Every French line-of-battleship was represented on the Champ de Mars and received its Eagle. “Tous les vaisseaux,” to quote the words of M. Le Brun, in his Guerres Maritimes de France, “étaient gratifiés d’une aigle et d’un drapeau à leur nom, donnés par l’Empereur à son couronnement, ou avaient assisté et prêté serment des députations du port et de l’Armée Navale; chaque vaisseau avait envoyé sa députation composée de trois officiers, trois officiers mariners, et quatre gabiers ou matelots.”

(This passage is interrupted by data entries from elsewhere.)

(** [_send_notifications] *)
Definition send_notifications (svc : t) (notifications : list Notification)
  : list SendResult * list batch :=
  send_channel "websocket" (websocket_notifier svc) notifications
    (send_channel "push" (push_notifier svc) notifications
       (send_channel "email" (email_notifier svc) notifications ([], []))).

Record ProcessResult := {
  pr_success : bool;
  notifications_sent : Z;
  results : option (list SendResult)
}.

(** What one call of [process_status_changes] leaves behind: its return
    value, the batches handed to the channels, and the database. *)
Record Outcome := {
  returned : res ProcessResult;
  dispatched : list batch;
  db_after : Database
}.

(** The filter of lines 44-47. *)
Definition selected (change_ids : list Z) (sc : StatusChange) : bool :=
  existsb (Z.eqb (sc_id sc)) change_ids && negb (sc_notification_sent sc).

(** Lines 167-169 for one row. *)
Definition mark_notified (now : Z) (sc : StatusChange) : StatusChange :=
  {| sc_id := sc_id sc; sc_player_id := sc_player_id sc;
     sc_old_status := sc_old_status sc; sc_new_status := sc_new_status sc;
     sc_change_date := sc_change_date sc; sc_report_id := sc_report_id sc;
     sc_notification_sent := true; sc_notification_date := Some now |}.

(** The marking loop of lines 167-169 touches the selected rows only. *)
Definition mark_selected (ids : list Z) (now : Z) (sc : StatusChange)
  : StatusChange :=
  if selected ids sc then mark_notified now sc else sc.

Definition set_status_changes (db : Database) (rows : list StatusChange)
  : Database :=
  {| players := players db; status_changes := rows; users := users db;
     notification_settings := notification_settings db |}.

(** [process_status_changes]; [now_time] and [now] are the readings of
    [datetime.now()] during the call, taken as one instant.  An
    exception rolls the session back. *)
Definition process_status_changes (svc : t) (now_time : time) (now : Z)
    (changes : list Processor.StoredChange) (db : Database) : Outcome :=
  let change_ids := map Processor.stored_id changes in
  let db_changes := filter (selected change_ids) (status_changes db) in
  match db_changes with
  | [] =>
      {| returned := Ok {| pr_success := true; notifications_sent := 0;
                           results := None |};
         dispatched := []; db_after := db |}
  | _ :: _ =>
      match collect svc db now_time db_changes with
      | Raise e => {| returned := Raise e; dispatched := []; db_after := db |}
      | Ok notifications_to_send =>
          let '(rs, batches) := send_notifications svc notifications_to_send in
          {| returned :=
               Ok {| pr_success := true;
                     notifications_sent := Z.of_nat (List.length rs);
                     results := Some rs |};
             dispatched := batches;
             db_after :=
               set_status_changes db
                 (map (mark_selected change_ids now) (status_changes db)) |}
      end
  end.

(** *** Vocabulary of the preference properties *)




(** *** The precedence rule as the specification words it *)


(** *** Vocabulary of the quiet-hours property *)

(** A bound of the window: the time a stored value denotes, [None]
    when the value is absent, empty or malformed. *)
Definition bound (v : option string) : option time :=
  match v with
  | None | Some EmptyString => None
  | Some s =>
      match bind (parse_hh_mm s) (fun p => new_time (fst p) (snd p)) with
      | Ok t => Some t
      | Raise _ => None
      end
  end.

Definition time_le (a b : time) : Prop := time_leb a b = true.

(** A stored bound whose two numbers, when it has two, fit the C [int]
    that [time] converts its arguments to. *)
Definition fits (v : option string) : bool :=
  match v with
  | Some s =>
      match parse_hh_mm s with
      | Ok p => fits_c_int (fst p) && fits_c_int (snd p)
      | Raise _ => true
      end
  | None => true
  end.

Definition quiet_hours_fit (u : User) : bool :=
  fits (u_quiet_hours_start u) && fits (u_quiet_hours_end u).

Definition at_time (h m s : Z) : time :=
  {| hour := h; minute := m; second := s; microsecond := 0 |}.

Definition with_quiet_hours (s e : option string) : User :=
  {| u_id := 1; u_email := "fan@example.com"; u_is_active := true;
     u_email_notifications := true; u_push_notifications := false;
     u_web_notifications := true;
     u_quiet_hours_start := s; u_quiet_hours_end := e |}.

End Service.

(** ** Vocabulary of the further properties *)

Module More.

(** [n] slashes. *)
Fixpoint slashes (n : nat) : string :=
  match n with
  | O => ""
  | S n' => String "/" (slashes n')
  end.

(** The row [fetch] adds for a payload [data] with fingerprint [h]:
    the [InjuryReport(...)] of lines 87-93 with the next primary
    key. *)
Definition new_report (self : HttpFetcher.t) (settings : HttpFetcher.Settings)
    (now : Z) (rows : list NBA.InjuryReport) (data : Json.json) (h : string)
  : NBA.InjuryReport :=
  {| NBA.report_id := NBA.next_id rows;
     NBA.report_date := now;
     NBA.source_url :=
       NBA.str_opt (HttpFetcher.base_url self)
       ++ HttpFetcher.injury_report_endpoint settings;
     NBA.report_hash := h;
     NBA.raw_content := Json.dumps false data |}.

(** A [StatusChange] row as [_store_status_changes] leaves it, seen
    next to the table [db] it was added to: not delivered, of report
    [rid], dated [now], with its player row in [db'] and a primary key
    above those of [db]. *)
Definition fresh_in (rid : option Z) (now : Z) (db db' : Models.Database)
    (r : Models.StatusChange) : Prop :=
  Models.sc_notification_sent r = false
  /\ Models.sc_notification_date r = None
  /\ rid = Some (Models.sc_report_id r)
  /\ Models.sc_change_date r = now
  /\ Models.player_of db' (Models.sc_player_id r) <> None
  /\ forall old, In old (Models.status_changes db) ->
                 Models.sc_id old < Models.sc_id r.

End More.

(** ** fetcher/nba.py: the one-shot entry point *)

Module OneShot.
Import HttpFetcher NBA.

(** [datetime.now()]: a day number and a time of day. *)
Record datetime := {
  dt_day : Z;
  dt_hour : Z;
  dt_minute : Z;
  dt_second : Z;
  dt_microsecond : Z
}.
(** ** C5: skipping issues that have an open pull request *)

Lemma checkForOpenPRs_run env i t :
  checkForOpenPRs env i t = (Returned (hasOpenPr env i), t).
Proof.
  unfold hasOpenPr, checkForOpenPRs, try_catch, bind, fetch, awaitJson.
  destruct (timeline_api env (url i +:+ "/timeline")) as [e|response];
    [done|].
  unfold ret, throw. destruct (ok response); simpl; [|done].
  by destruct (json response).
Qed.

Lemma processCurrentIssue_run env cur s t :
  processCurrentIssue env cur s t =
  if hasOpenPr env cur then (Returned (skipIssue (checked s)), t)
  else generateSummaryForIssue env cur (checked s) t.
Proof.
  unfold processCurrentIssue, bind. rewrite checkForOpenPRs_run.
  by destruct (hasOpenPr env cur).
Qed.

Lemma depsChanged_same s s' :
  step s' = step s -> currentIndex s' = currentIndex s ->
  depsChanged s s' = false.
Proof.
  intros Hs Hi. unfold depsChanged.
  by rewrite Hs, Hi, !bool_decide_eq_true_2.
Qed.

Lemma depsChanged_skip s :
  step s = triage -> depsChanged s (skipIssue (checked s)) = true.
Proof.
  intros Hs. unfold depsChanged, skipIssue.
  destruct (hasNext (checked s)).
  - rewrite (bool_decide_eq_false_2 (currentIndex s = _)); [done|].
    destruct s; simpl; lia.
  - rewrite (bool_decide_eq_false_2 (step s = _)); [by rewrite orb_true_r|].
    destruct s; simpl in *; by subst.
Qed.

(** A run of the effect on an issue with an open pull request. *)
Lemma issueLifecycle_skip env fuel s t cur :
  step s = triage ->
  issues s !! currentIndex s = Some cur ->
  hasOpenPr env cur = true ->
  issueLifecycle env (S fuel) s t
  = issueLifecycle env fuel (skipIssue (checked s)) t.
Proof.
  intros Hs Hcur Hpr. simpl. rewrite Hs, Hcur. unfold bind.
  rewrite processCurrentIssue_run, Hpr.
  by rewrite depsChanged_skip.
Qed.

The Eagle of the Atlas was received on the Field of Mars by the ship’s deputation of three officers, three warrant officers, and four seamen, sent from Toulon, where the Atlas then was in harbour with Admiral Villeneuve’s fleet, which Nelson was watching. The Atlas crossed the Atlantic in the Toulon fleet with Nelson in pursuit, returned to Europe, fought in the indecisive battle off Cape Finisterre in July 1805, and was so shattered in the fight, in which the ship only just escaped capture, that she was left behind for repairs at Ferrol when Villeneuve put to sea finally, to meet his fate at Trafalgar. The Atlas had to remain there and fell into the hands of the Spaniards in 1808, at the time of the national uprising against Napoleon. Thus the naval Eagle passed into Spanish possession.
The crew of the Atlas were taken by surprise, while the ship was in dock at Ferrol, by the Spanish regiment of Navarre in garrison there when the news of the Rising of May 2 at Madrid reached Galicia. They were trapped and pounced down upon. The ship was seized by a sudden assault, the officers and men being made prisoners to the provincial Junta, before they had a chance of concealing or making away with their Eagle.
In other cases elsewhere, undoubtedly, the naval Eagles were somehow disposed of surreptitiously. It is very remarkable that not a single French naval Eagle came into British hands on board the thirty odd ships of the line which we captured between 1805 and 1814 during the war with Napoleon. At Trafalgar, according to a French officer on board the French flagship, the Bucentaure, they had one. Describing the approach of the Victory, at the outset of the battle, says the officer: “A collision appeared inevitable. At that moment Villeneuve seized the Eagle of the Bucentaure and displayed it to the sailors who surrounded him. ‘My friends,’ he called out, ‘I am going to throw this on board the English ship! We will go and fetch it back or die!’ (‘Mes amis, je vais la jetter à bord du vaisseau Anglais! Nous irons la reprendre ou mourir!’) Our seamen responded to these noble words by their acclamations.” Admiral Villeneuve, all the same, did not throw any Eagle on board the Victory; nor was one found in the Bucentaure during the forty-eight hours that the ship was in our possession after the battle, previous to her wreck in the storm at the entrance to Cadiz harbour. None too were found on board any of Nelson’s other prizes. As to that, also, what was done with, or became of, the Eagles of the five battalions serving as marines in the French fleet at Trafalgar, officers and men of which were taken prisoners by us—those of the 2nd of the Line, the 16th, 67th, 70th, and 79th?